If blood pressure control worsens, or if volume expansion occurs as CKD progresses during treatment with a thiazide diuretic, a loop diuretic should be substituted [57]. Furosemide or bumetanide should be given twice daily, as they have short durations of actions of 3 to 6 hours, although these are increased in patients with renal impairment [58]. Torsemide is longer acting and is eliminated by hepatic metabolism. Therefore, it does not accumulate in renal insufficiency. It may be preferable with patients with CKD. The natriuretic effects of loop diuretics are offset by post-diuretic sodium retention [59]. Patients with advanced CKD (GFR <30 mL/min) who are unresponsive to thiazide alone have a marked natriuresis when a loop diuretic is added, [60] probably by blockade of enhanced distal tubular Na+ reabsorption. However, such combination therapy should be initiated under close surveillance because of a high incidence of hypokalemia, excessive ECV depletion, and azotemia [61].
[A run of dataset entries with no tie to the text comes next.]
(** ** Every interleaving *)

Section interleavings.
Context {V : Type}.
Implicit Types (s : sys V) (t : nat) (k : ckey).

(** The key and producer a thread is the owner of. *)
Definition owner_of (c : pc V) : option (ckey * producer) :=
  match c with Producing k _ p | Finishing k p _ => Some (k, p) | _ => None end.

Definition owns s t : option (ckey * producer) := threads s !! t ≫= owner_of.

Record sys_inv s : Prop := {
  si_ok : cache_ok [] (cell s);
  si_max : (1 ≤ maximum_entries (cell s))%Z;
  si_owner : ∀ t k p, owns s t = Some (k, p) → dict_get (inflight (cell s)) k = Some p;
  si_owned : ∀ k p, dict_get (inflight (cell s)) k = Some p → ∃ t, owns s t = Some (k, p);
  si_unique : ∀ t t' k p p', owns s t = Some (k, p) → owns s t' = Some (k, p') → t = t';
  si_waiting : ∀ t k ttl ev, threads s !! t = Some (Waiting k ttl ev) →
    events (cell s) !! ev = Some true ∨ ∃ p, dict_get (inflight (cell s)) k = Some p ∧ ip_event p = ev;
}.

(** A step that leaves the producers and their owners. *)
Lemma inv_mono s s' :
  sys_inv s → cache_ok [] (cell s') → mono (cell s) (cell s') → (∀ t, owns s' t = owns s t) →
  (∀ t k ttl ev, threads s' !! t = Some (Waiting k ttl ev) → threads s !! t = Some (Waiting k ttl ev) ∨
     ∃ p, dict_get (inflight (cell s)) k = Some p ∧ ip_event p = ev) →
  sys_inv s'.
Proof.
  intros [H1 H2 H3 H4 H5 H6] Hok [Mi Me Mm _] Ho Hw. split; [done|by rewrite Mm|..].
  - intros t k p. rewrite Ho, Mi. apply H3.
  - intros k p. rewrite Mi. intros (t & Ht)%H4. exists t. by rewrite Ho.
  - intros t t' k p p'. rewrite !Ho. apply H5.
  - intros t k ttl ev Ht. rewrite Mi, Me. destruct (Hw t k ttl ev Ht) as [H|H]; [by eapply H6|by right].
Qed.

Lemma inv_cell s c' : sys_inv s → cache_ok [] c' → mono (cell s) c' → sys_inv (Sys c' (threads s)).
Proof. intros Hs Hok Hm. eapply inv_mono; simpl; eauto. Qed.

(** The same with one thread's counter moved. *)
Lemma inv_thread s c' t c0 c1 :
  sys_inv s → cache_ok [] c' → mono (cell s) c' → threads s !! t = c0 → c0 ≫= owner_of = owner_of c1 →
  (∀ k ttl ev, c1 = Waiting k ttl ev → ∃ p, dict_get (inflight (cell s)) k = Some p ∧ ip_event p = ev) →
  sys_inv (Sys c' (<[t := c1]> (threads s))).
Proof.
  intros Hs Hok Hm Ht Ho Hw. eapply inv_mono; simpl; eauto.
  - intros t'. unfold owns. simpl. destruct (decide (t = t')) as [<-|Hne].
    + rewrite lookup_insert_eq, Ht. simpl. by rewrite Ho.
    + by rewrite lookup_insert_ne.
  - intros t' k ttl ev. destruct (decide (t = t')) as [<-|Hne]; [|rewrite lookup_insert_ne by done; by left].
    rewrite lookup_insert_eq. intros [= ->]. right. by eapply Hw.
Qed.

Lemma inv_own s now t k ttl :
  sys_inv s → threads s !! t = Some (Entering k ttl) →
  let '(pc', c') := enter now k ttl (cell s) in sys_inv (Sys c' (<[t := pc']> (threads s))).
Proof.
  intros Hs Ht. destruct (safe_get_locked [] now k (cell s) (si_ok _ Hs)) as [H1 M1]. unfold enter.
  destruct (get_locked now k (cell s)) as [[v|] c1]; cbn [snd] in *.
  { destruct (safe_count [] 1 0 0 0 c1 H1). eapply inv_thread; [done|done|by eapply mono_trans|done|done|done]. }
  destruct (dict_get (inflight c1) k) as [p|] eqn:Ep.
  { eapply inv_thread; [done|done|done|done|done|]. intros ? ? ? [= <- <- <-]. exists p.
    by rewrite <-(mo_inflight _ _ M1). }
  pose proof (inv_cell s c1 Hs H1 M1) as [[A B C D E F] G1 G2 G3 G4 G5]. simpl in *.
  assert (∀ t' q, owns s t' = Some (k, q) → False) as Hno.
  { intros t' q Hq. specialize (G2 t' k q Hq). congruence. }
  set (p := Producer _ _).
  assert (∀ t', owns (Sys c1 (<[t:=Producing k ttl p]> (threads s))) t' = if decide (t = t') then Some (k, p) else owns s t') as Ho.
  { intros t'. unfold owns. simpl. destruct (decide (t = t')) as [<-|]; [by rewrite lookup_insert_eq|by rewrite lookup_insert_ne]. }
  split; simpl; [|done|..].
  - split; simpl; auto with pydata.
    + intros k' Hk'. rewrite dict_keys_set. destruct (D k' Hk') as [?|[?|?]]; auto.
    + intros k' q. rewrite dict_get_set, length_app. simpl. destruct (decide (k = k')) as [<-|].
      * intros [= <-]. simpl. unfold generation. simpl. lia.
      * intros [? ?]%F. unfold generation in *. simpl. lia.
  - intros t' k' q. change (owns _ t') with (owns (Sys c1 (<[t:=Producing k ttl p]> (threads s))) t'). rewrite Ho, dict_get_set.
    destruct (decide (t = t')) as [<-|]; [intros [= <- <-]; by rewrite decide_True|].
    intros Hq. destruct (decide (k = k')) as [<-|]; [by apply Hno in Hq|by apply (G2 t')].
  - intros k' q. rewrite dict_get_set. destruct (decide (k = k')) as [<-|Hne].
    + intros [= <-]. exists t. change (owns _ t) with (owns (Sys c1 (<[t:=Producing k ttl p]> (threads s))) t).
      by rewrite Ho, decide_True.
    + intros (t' & Ht')%G3. change (owns s t' = Some (k', q)) in Ht'. exists t'.
      change (owns _ t') with (owns (Sys c1 (<[t:=Producing k ttl p]> (threads s))) t'). rewrite Ho, decide_False; [done|].
      intros <-. unfold owns in Ht'. by rewrite Ht in Ht'.
  - intros t1 t2 k' q1 q2.
    change (owns _ t1) with (owns (Sys c1 (<[t:=Producing k ttl p]> (threads s))) t1).
    change (owns _ t2) with (owns (Sys c1 (<[t:=Producing k ttl p]> (threads s))) t2). rewrite !Ho.
    destruct (decide (t = t1)) as [<-|], (decide (t = t2)) as [<-|]; [done|..|by apply G4].
    + intros [= <- <-] Hq. by apply Hno in Hq.
    + intros Hq [= <- <-]. by apply Hno in Hq.
  - intros t' k' ttl' ev. destruct (decide (t = t')) as [<-|]; [by rewrite lookup_insert_eq|].
    rewrite lookup_insert_ne by done. intros [He|(q & Hq & He)]%G5.
    + left. by apply lookup_app_l_Some.
    + right. exists q. rewrite dict_get_set_ne; [done|]. intros <-. congruence.
Qed.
There are two principal classes of potassium-sparing diuretics, those that inhibit epithelial sodium channels (triamterene and amiloride) and those that inhibit mineralocorticoid receptors (aldosterone and eplerenone). For both types, the site of action is in the collecting tubule.

The role of spironolactone in resistant hypertension [62] was discussed earlier. Addition of spironolactone to therapy with other diuretics should always be considered in patients with drug-resistant hypertension providing that there is no hyperkalemia. Serum potassium must be monitored regularly during drug therapy. If adverse effects such as gynecomastia or breast tenderness develop, eplerenone should be substituted as it lacks progesterogenic and antiandrogenic effects. A combination of HCTZ/Triamterene or HCTZ/Amiloride is very effective [63], produces less hypokalemia than HCTZ alone and should be considered in patients with a GFR of >30 mL/min/1.73 m². Hood et al. [64], crossed over 51 patients with primary hyperaldosteronism between normal and high-dose therapy with bendroflumethazide, amiloride or spironolactone. Remarkably, when used at high-dose, the drugs were equally effective in reducing the blood pressure.